La discoteca non ci sta: valanga di soldi raccolti per riaprire

L'iniziativa dei nuovi gestori dello storico tempio della musica. Una campagna di crowfunding per uscire dalla situazione provocata dalla pandemia

La discoteca Cocoricò non ci sta: valanga di soldi raccolti per riaprire

Non è il Louvre, ma tutti la ricordano per quella piramide divenuta simbolo della musica elettronica nel mondo, quell’immagine piramidale che si erge e si ergeva fin dagli anni Novanta e dove tutti stavano sotto a ballare. Erano tempi belli quelli. Quelli di quando si scendeva a Riccione per andare in pista al Cocoricò. Erano tempi di quando suonavano i dj più importanti della musica elettronica: Aphex Twin e Goldie. Quante mani al cielo. Quanti piedi in quella pista. Quanto ci hanno fatto ballare, sudare, nelle notti d’estate. E l’annuncio che il Cocoricò per la stagione estiva 2021 non riaprirà ha lasciato di stucco. L’estate in Riviera non è la stessa.
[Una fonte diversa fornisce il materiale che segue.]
(** * romanisim/cr.py: cosmic-ray injection, a shallow embedding

    The module draws cosmic-ray events, rasterises each straight trail
    over the pixel grid ([traverse]) and adds Poisson counts to the image
    ([simulate_crs]).  Numbers are the binary64 values NumPy computes
    with: they are embedded as Rocq's primitive [float], so every
    definition below evaluates exactly as the Python does on the same
    inputs.  Python exceptions are values of [result]. *)

From Stdlib Require Import ZArith List Bool Lia Uint63 Floats.
From stdpp Require Import base option list sorting.

Set Warnings "-inexact-float".

(** ** Python outcomes *)

Inductive exn : Set :=
  | UnboundLocalError   (* a local variable read before assignment *)
  | IndexError          (* subscript out of range *)
  | ValueError          (* argument rejected by a NumPy or SciPy routine *)
  | ZeroDivisionError.  (* division of Python numbers by zero *)

Inductive result (A : Type) : Type :=
  | Ok (a : A)
  | Raise (e : exn).
Arguments Ok {A} a.
Arguments Raise {A} e.

#[global] Instance result_ret : MRet result := fun A a => Ok a.
#[global] Instance result_bind : MBind result := fun A B k r =>
  match r with
  | Ok a => k a
  | Raise e => Raise e
  end.

(** ** binary64 helpers used by the NumPy primitives *)

Module F64.
Local Open Scope float_scope.

(** Integer part, rounded towards minus infinity; [None] on NaN and on
    the infinities. *)
Definition floorZ (x : float) : option Z :=
  match Prim2SF x with
  | S754_zero _ => Some 0%Z
  | S754_finite s m e => Some (Z.shiftl (cond_Zopp s (Zpos m)) e)
  | S754_infinity _ | S754_nan => None
  end.

(** The int64 -> float64 conversion: the nearest binary64 value, ties to
    even. *)
Definition of_Z (z : Z) : float :=
  if (z <? 0)%Z then - of_uint63 (Uint63.of_Z (- z))
  else of_uint63 (Uint63.of_Z z).

(** [np.floor]: NaN, the infinities and the zeros are returned as they
    are, and so is a value whose integer part has a magnitude of 2^53 or
    more: it is an integer already.  Below that the integer part is an
    int64 that converts exactly. *)
Definition floor (x : float) : float :=
  match floorZ x with
  | Some z =>
      if is_zero x then x
      else if (Z.abs z <? 9007199254740992)%Z then of_Z z
      else x
  | None => x
  end.

Definition int64_min : Z := (- 2 ^ 63)%Z.

(** [ndarray.astype(int)]: truncation towards zero; what does not fit
    an int64 (NaN and the infinities included) becomes the smallest
    int64, as on x86-64. *)
Definition astype_int (x : float) : Z :=
  match Prim2SF x with
  | S754_zero _ => 0%Z
  | S754_finite s m e =>
      let z := cond_Zopp s (Z.shiftl (Zpos m) e) in
      if ((int64_min <=? z) && (z <? 2 ^ 63))%Z then z else int64_min
  | S754_infinity _ | S754_nan => int64_min
  end.

(** [np.sign] *)
Definition sign (x : float) : float :=
  if is_nan x then x
  else if 0 <? x then 1
  else if x <? 0 then -1
  else 0.

(** [x != 0] *)
Definition nonzero (x : float) : bool := negb (x =? 0).

(** The order NumPy sorts float64 by: [<], with NaN after everything. *)
Definition sort_lt (x y : float) : bool :=
  (x <? y) || (is_nan y && negb (is_nan x)).

(** [np.isclose(x, 0)] with the default [rtol = 1e-5], [atol = 1e-8]. *)
Definition isclose0 (x : float) : bool :=
  abs (x - 0) <=? 1e-8 + 1e-5 * abs 0.

(** [x ** 2] and [x ** 0.5] on arrays: NumPy computes them as [x * x]
    and [sqrt x]. *)
Definition square (x : float) : float := x * x.
Definition hypot2 (d : float * float) : float :=
  sqrt (square d.1 + square d.2).
End F64.

(** ** NumPy array primitives on lists *)

Definition point : Set := (float * float)%type.

(** The integers [start], [start + 1], ... ([n] of them). *)
Fixpoint zrange (start : Z) (n : nat) : list Z :=
  match n with
  | O => []
  | S n' => start :: zrange (start + 1) n'
  end.

(** The lengths [np.arange] accepts for an array of float64: 8 bytes per
    item must fit the index type.  (Whether memory of an accepted length
    can be had is left out.) *)
Definition arange_limit : Z := 1152921504606846976.   (* 2^60 *)

(** [np.arange(0, stop)]: the floats 0, 1, ..., one for every integer
    below [stop]; NumPy rejects a length it cannot compute (NaN or
    infinite) and one that is too large. *)
Definition arange0 (stop : float) : result (list float) :=
  match F64.floorZ (- stop)%float with
  | Some z =>
      if (arange_limit <=? - z)%Z then Raise ValueError
      else Ok (map F64.of_Z (zrange 0 (Z.to_nat (- z))))
  | None => Raise ValueError
  end.

(** [[i0, j0] + borders.reshape(-1, 1) @ [[si, sj]]]: one row per border. *)
Definition offsets (o : point) (si sj : float) (borders : list float)
  : list point :=
  map (fun b => (o.1 + b * si, o.2 + b * sj)%float) borders.

Definition sort_le (x y : float) : Prop := F64.sort_lt y x = false.
Definition row_lt (p q : point) : bool :=
  F64.sort_lt p.1 q.1 || (negb (F64.sort_lt q.1 p.1) && F64.sort_lt p.2 q.2).
Definition col0_le (p q : point) : Prop := sort_le p.1 q.1.
Definition row_le (p q : point) : Prop := row_lt q p = false.

#[global] Instance col0_le_dec : RelDecision col0_le.
Proof. intros p q. unfold col0_le, sort_le. apply _. Defined.
#[global] Instance row_le_dec : RelDecision row_le.
Proof. intros p q. unfold row_le. apply _. Defined.

(** [a[np.argsort(a[:, 0])]] *)
Definition sort_by_col0 (l : list point) : list point := merge_sort col0_le l.

Definition row_eqb (p q : point) : bool :=
  (p.1 =? q.1)%float && (p.2 =? q.2)%float.

(** The mask [aux[1:] != aux[:-1]] of [np.unique]: a row is kept when it
    differs from the row before it. *)
Fixpoint drop_repeats (prev : point) (l : list point) : list point :=
  match l with
  | [] => []
  | p :: l' =>
      if row_eqb p prev then drop_repeats p l' else p :: drop_repeats p l'
  end.

(** [np.unique(a, axis=0)]: rows sorted lexicographically, repeats removed. *)
Definition unique_rows (l : list point) : list point :=
  match merge_sort row_le l with
  | [] => []
  | p :: l' => p :: drop_repeats p l'
  end.

(** [np.diff(a, axis=0)] *)
Fixpoint diff_rows (l : list point) : list point :=
  match l with
  | p :: (q :: _) as l' => (q.1 - p.1, q.2 - p.2)%float :: diff_rows l'
  | _ => []
  end.

(** ** [traverse] *)

Section Traverse.
Local Open Scope float_scope.

(** Lines 176-185: the end with the smaller [i] becomes [(i0, j0)]. *)
Definition canonical (trail_start trail_end : point) : point * point :=
  if trail_start.1 <? trail_end.1
  then (trail_start, trail_end)
  else (trail_end, trail_start).

(** Lines 187-201: the points [(i0, j0) + k * step] for k = 0 .. floor |d|,
    or the single row [(i0, j0)] when the trail does not move along the
    axis. *)
Definition crossings_along (o : point) (d si sj : float)
  : result (list point) :=
  if F64.nonzero d then
    ks ← arange0 (F64.floor (abs d + 1));
    Ok (offsets o si sj (map (fun k => F64.sign d * k) ks))
  else Ok [o].

(** Lines 209-213 *)
Definition outside (N_i N_j : float) (c : point) : bool :=
  (c.1 <? 0) || (N_i <? c.1) || (c.2 <? 0) || (N_j <? c.2).

Definition pixel_of (c : point) : Z * Z :=
  (F64.astype_int (F64.floor c.1), F64.astype_int (F64.floor c.2)).

(** Lines 203-213: all crossings, sorted, without repeats, inside the
    detector. *)
Definition surviving_crossings (o : point) (di dj N_i N_j : float)
  : result (list point) :=
  cross_i ← crossings_along o di 1 (dj / di);
  cross_j ← crossings_along o dj (di / dj) 1;
  let crossings := sort_by_col0 (cross_i ++ cross_j) in
  let crossings := unique_rows crossings in
  Ok (filter (fun c => negb (outside N_i N_j c)) crossings).

(** [(crossings - np.floor(crossings))[-1]] *)
Definition frac_part (c : point) : point :=
  (c.1 - F64.floor c.1, c.2 - F64.floor c.2).

(** The function returns the arrays [ii], [jj] and [lengths]. *)
Definition traverse (trail_start trail_end : point) (N_i N_j : float)
  : result (list Z * list Z * list float) :=
  let '((i0, j0), (i1, j1)) := canonical trail_start trail_end in
  let di := i1 - i0 in
  let dj := j1 - j0 in
  crossings ← surviving_crossings (i0, j0) di dj N_i N_j;
  if decide (1 < length crossings)%nat then
    let pixels := map pixel_of crossings in
    let last_diff := frac_part (List.last crossings (0, 0)) in
    if F64.isclose0 last_diff.1 && F64.isclose0 last_diff.2 then
      (* [ii], [jj] and [diffs] are assigned; [lengths] is not, and the
         [return] on line 235 reads it *)
      Raise UnboundLocalError
    else
      let diffs := diff_rows crossings ++ [last_diff] in
      Ok (map fst pixels, map snd pixels, map F64.hypot2 diffs)
  else
    let pixels := map pixel_of crossings in
    Ok (map fst pixels, map snd pixels,
        [sqrt (F64.square di + F64.square dj)]).

(** The default detector size of line 153. *)
Definition default_N : float := 4096.
End Traverse.


(** ** The platform

    What the module takes from NumPy, SciPy and the C library and that is
    not fixed by IEEE 754: the bit generator behind
    [np.random.Generator], the elementary functions, and SciPy's
    [interp1d] object. *)

Record platform : Type := {
  generator : Type;
  default_rng : Z -> generator;
  (** one uniform draw in [0, 1) *)
  next_double : generator -> float * generator;
  (** one Poisson draw of the given (valid) mean *)
  next_poisson : float -> generator -> Z * generator;
  np_exp : float -> float;
  np_power : float -> float -> float;
  np_cos : float -> float;
  np_sin : float -> float;
  interpolant : Type;
  interp1d : list float -> list float -> result interpolant;
  interp_call : interpolant -> list float -> result (list float)
}.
Ma come sempre accade, quando succede qualche cataclisma e la forza delle persone muove le montagne, lo storico tempio della musica, ha organizzato una campagna di crowdfunding per ripartire. Raccolti quasi 140 mila euro. Aperta nel 1989, ha spesso anticipato mode e tendenze, ed è stata una delle discoteche italiane più in voga. Nella classifica "Top 100 clubs" stilata da DJ Magazine nel 2015 era al primo posto tra le discoteche italiane e al 16 esimo tra le discoteche di tutto il mondo. È stata definita una “monumentale Mecca della danza sulla terraferma italiana”.

Ora per ripartire - la riapertura è prevista per ottobre 2021 - ha organizzato una campagna di crowfunding, la raccolta fondi collettiva, con la piattaforma Produzioni dal Basso. La raccolta è terminata ed è stata presentata ieri a Padova, al Parco Fenice in occasione dell’Ecofuturo Festival. A chi ha donato verranno dati dei gadget o iscrizioni su di un muro all'interno della discoteca.

Anche a Rotterdam era successo con il primo ponte al mondo finanziato dai pedoni. Una lunga passerella pedonale di 400 metri che collega il centro storico con la Stazione Centrale di Rotterdam. I nomi dei donatori poi sono stati iscritti nelle tavole di legno sul perimetro della passerella pedonale.

La campagna del Cocoricò che ha raccolto 137 mila e 629 euro, per un totale di 1393 sostenitori, serve proprio a “portare a termine il progetto di ripristino di un centro internazionale della musica elettronica, che come tutte le altre realtà nel mondo legate all’intrattenimento e alla cultura è stata fortemente penalizzata dalle drammatiche condizioni sanitarie che hanno coinvolto l’intero pianeta”.

“Stiamo ristrutturando il tempio della musica di tendenza italiana – si legge nel sito di Produzioni dal Basso – Sostieni la Repubblica Discocratica Cocoricò - Dopo oltre un anno di grandi sacrifici, ora abbiamo bisogno anche del vostro contributo. Il Cocco, come tutti lo chiamiamo è una leggenda per la scena Techno mondiale, un luogo di tutti e per tutti. Per questo, il nostro obiettivo è coinvolgere ogni generazione di clubber nel progetto di ripristino della nostra Capitale”. L’obiettivo è ricreare un locale internazionale con spazi e infrastrutture adeguate a ogni età e pubblico, con all’ interno tecnologie di ultima generazione. Un progetto che consentirà di riportare la sperimentazione artistica all'interno della Piramide, la sala principale, quella con quell’imponente struttura in vetro a forma piramidale appunto divenuta poi il simbolo della discoteca.

Per far questo da un’idea dei nuovi gestori Enrico Galli e Antonella Bonicalzi nasce anche il Mudi, MUseo DIscocratico il primo museo ospitato in un club in Italia. Nuovi spazi con progetti e opere di artisti in varie forme (videoarte, performance live, musica dal vivo, pittura, scultura, fotografia, teatro e cinema) per valorizzare i giovani talenti italiani. Il Mudi sarà parte integrante del Cocoricò e prenderà forma anche in versione digitale. “Il Cocoricò – dicono - nasce per essere il tempio della musica Techno in Italia, in Europa e nel Mondo. Questa sua missione non verrà meno. I migliori DJ del mondo torneranno a suonare sotto la Piramide di Vetro di Riccione”.